• [AIM OF THE EXERCISE]
Of all the entries below, only the lines from the one with "From S2P Require Import Prelude Json Types EventChain Store." up to and including the one with "Definition needs (field" are to be duplicated exactly.

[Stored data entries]
(* ===== verification/Transition.v ===== *)
(** * The ticket state machine

    [src/packages/dispatch/src/services/transitionService.ts]: the table of
    allowed edges, the guarded edges and the flags that open them, the policy
    context, and [transition] itself, the only writer of a ticket's status.
    Edges are the [from->to] strings of the source. *)
From Stdlib Require Import Ascii.
From S2P Require Import Prelude Json Types EventChain Store Policy Diff.

(** Allowed ticket transitions: the single source of truth for the state machine. *)
Definition ALLOWED : list string := [
  "draft->refining"; "draft->ready"; "refining->ready";
  "ready->claimed"; "ready->in_progress"; "claimed->in_progress";
  "claimed->ready"; "claimed->blocked"; "in_progress->blocked";
  "in_progress->in_review"; "in_progress->failed"; "claimed->refining";
  "in_progress->ready"; "in_progress->refining"; "blocked->ready";
  "blocked->refining"; "draft->blocked"; "refining->blocked";
  "ready->blocked"; "blocked->draft"; "in_review->ready_for_merge";
  "in_review->ready"; "in_review->refining"; "in_review->in_testing";
  "in_testing->ready_for_merge"; "in_testing->refining"; "in_testing->in_review";
  "in_testing->ready"; "in_testing->blocked"; "in_testing->cancelled";
  "ready_for_merge->done"; "ready_for_merge->in_review"; "ready_for_merge->refining";
  "ready_for_merge->cancelled"; "in_review->cancelled"; "blocked->cancelled";
  "failed->cancelled"; "done->in_review"; "in_review->blocked";
  "ready_for_merge->blocked"; "ready->cancelled"; "refining->cancelled";
  "draft->cancelled"; "failed->ready"; "failed->refining";
  "ready->draft"; "refining->draft"; "cancelled->refining";
  "cancelled->draft"; "in_progress->paused"; "in_review->paused";
  "claimed->paused"; "paused->in_progress"; "paused->cancelled";
  "paused->refining"
].
(* ===== verification/Decisions.v ===== *)
(** * Decisions

    [src/packages/dispatch/src/services/decisionService.ts]: a question a
    person answers, linked to the tickets it blocks or informs.  The
    best-effort notification sent after the commit is not modelled. *)
From S2P Require Import Prelude Json Types EventChain Store.

Record CreateDecisionInput := mk_CreateDecisionInput {
  dc_title : string;
  dc_question : string;
  dc_severity : option DecisionSeverity;
  dc_ticketId : option string;
  dc_ticketIds : option (list string)
}.
(** [ResolveDecisionInput]; its [status] is accepted or rejected. *)
Record ResolveDecisionInput := mk_ResolveDecisionInput {
  rs_decisionId : string;
  rs_accepted : bool;
  rs_answer : option string;
  rs_rationale : option string
}.
Definition resolution (input : ResolveDecisionInput) : DecisionStatus :=
  if rs_accepted input then Accepted else Rejected.

(** [[...new Set([ticketId, ...ticketIds])]], without the empty entries. *)
Definition linked_tickets (input : CreateDecisionInput) : list string :=
  filter (λ id, id ≠ "") (distinct
    (match dc_ticketId input with Some id => [id] | None => [] end ++ (dc_ticketIds input ?? []))).
Definition informational (s : DecisionSeverity) : bool :=
  bool_decide (s = LogOnly) || bool_decide (s = AgentCanChoose).

Section service.
Context `{Env}.

Definition needs (field : string) (value : string) : Op unit :=
  guard_ (negb (bool_decide (trim value = "")))
    (DispatchError VALIDATION_ERROR ("A decision needs a " +:+ field +:+ ".")).

Definition createDecision (input : CreateDecisionInput) (actor : Actor) : Op Decision :=
  needs "title" (dc_title input);;;
  needs "question" (dc_question input);;;
  let* nowIso := now in
  inTransaction (
    let* id := newId in
    let created := mk_Decision id (dc_title input) (dc_question input) None
      (if bool_decide (dc_severity input = Some HumanRequired) then StHumanRequired else Requested)
      "product" (dc_severity input ?? HumanPreferred) None None None None None None None
      nowIso nowIso in
    decisions_insert created;;;
    for_each (linked_tickets input) (λ ticketId,
      decisions_link ticketId id (if informational (severity created) then "informs" else "blocks")
        nowIso);;;
    writeEvent "decision" id actor "decision.created"
      (Some (JSObj [("title", JSStr (de_title created));
                    ("severity", JSStr (severity_name (severity created)))])) None;;;
    mret created).

Definition listPendingDecisions : Op (list Decision) := gets decisions_listPending.
Definition getDecision (decisionId : string) : Op Decision :=
  let* o := gets (decisions_findById decisionId) in
  require o (notFound "decision" decisionId).

Definition resolveDecision (input : ResolveDecisionInput) (actor : Actor) : Op Decision :=
  let* nowIso := now in
  inTransaction (
    let* decision := getDecision (rs_decisionId input) in
    guard_ (negb (decision_resolved (de_status decision)))
      (DispatchError STATE_CONFLICT
         ("Decision is already '" +:+ decision_status_name (de_status decision)
          +:+ "' and cannot be resolved again."));;;
    let* ok := decisions_resolve (de_id decision) (resolution input) (rs_answer input)
                 (rs_rationale input)
                 (Some (actor_id actor ?? actor_type_name (actor_type actor))) nowIso in
    guard_ ok (DispatchError CONCURRENCY_CONFLICT "Decision changed concurrently; retry.");;;
    writeEvent "decision" (de_id decision) actor "decision.resolved"
      (Some (JSObj [("status", JSStr (decision_status_name (resolution input)));
                    ("answer", JSNullable (rs_answer input))])) None;;;
    getDecision (de_id decision)).
End service.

• [SOLUTION]
From S2P Require Import Prelude Json Types EventChain Store.

Record CreateDecisionInput := mk_CreateDecisionInput {
  dc_title : string;
  dc_question : string;
  dc_severity : option DecisionSeverity;
  dc_ticketId : option string;
  dc_ticketIds : option (list string)
}.
(** [ResolveDecisionInput]; its [status] is accepted or rejected. *)
Record ResolveDecisionInput := mk_ResolveDecisionInput {
  rs_decisionId : string;
  rs_accepted : bool;
  rs_answer : option string;
  rs_rationale : option string
}.
Definition resolution (input : ResolveDecisionInput) : DecisionStatus :=
  if rs_accepted input then Accepted else Rejected.

(** [[...new Set([ticketId, ...ticketIds])]], without the empty entries. *)
Definition linked_tickets (input : CreateDecisionInput) : list string :=
  filter (λ id, id ≠ "") (distinct
    (match dc_ticketId input with Some id => [id] | None => [] end ++ (dc_ticketIds input ?? []))).
Definition informational (s : DecisionSeverity) : bool :=
  bool_decide (s = LogOnly) || bool_decide (s = AgentCanChoose).

Section service.
Context `{Env}.

Definition needs (field : string) (value : string) : Op unit :=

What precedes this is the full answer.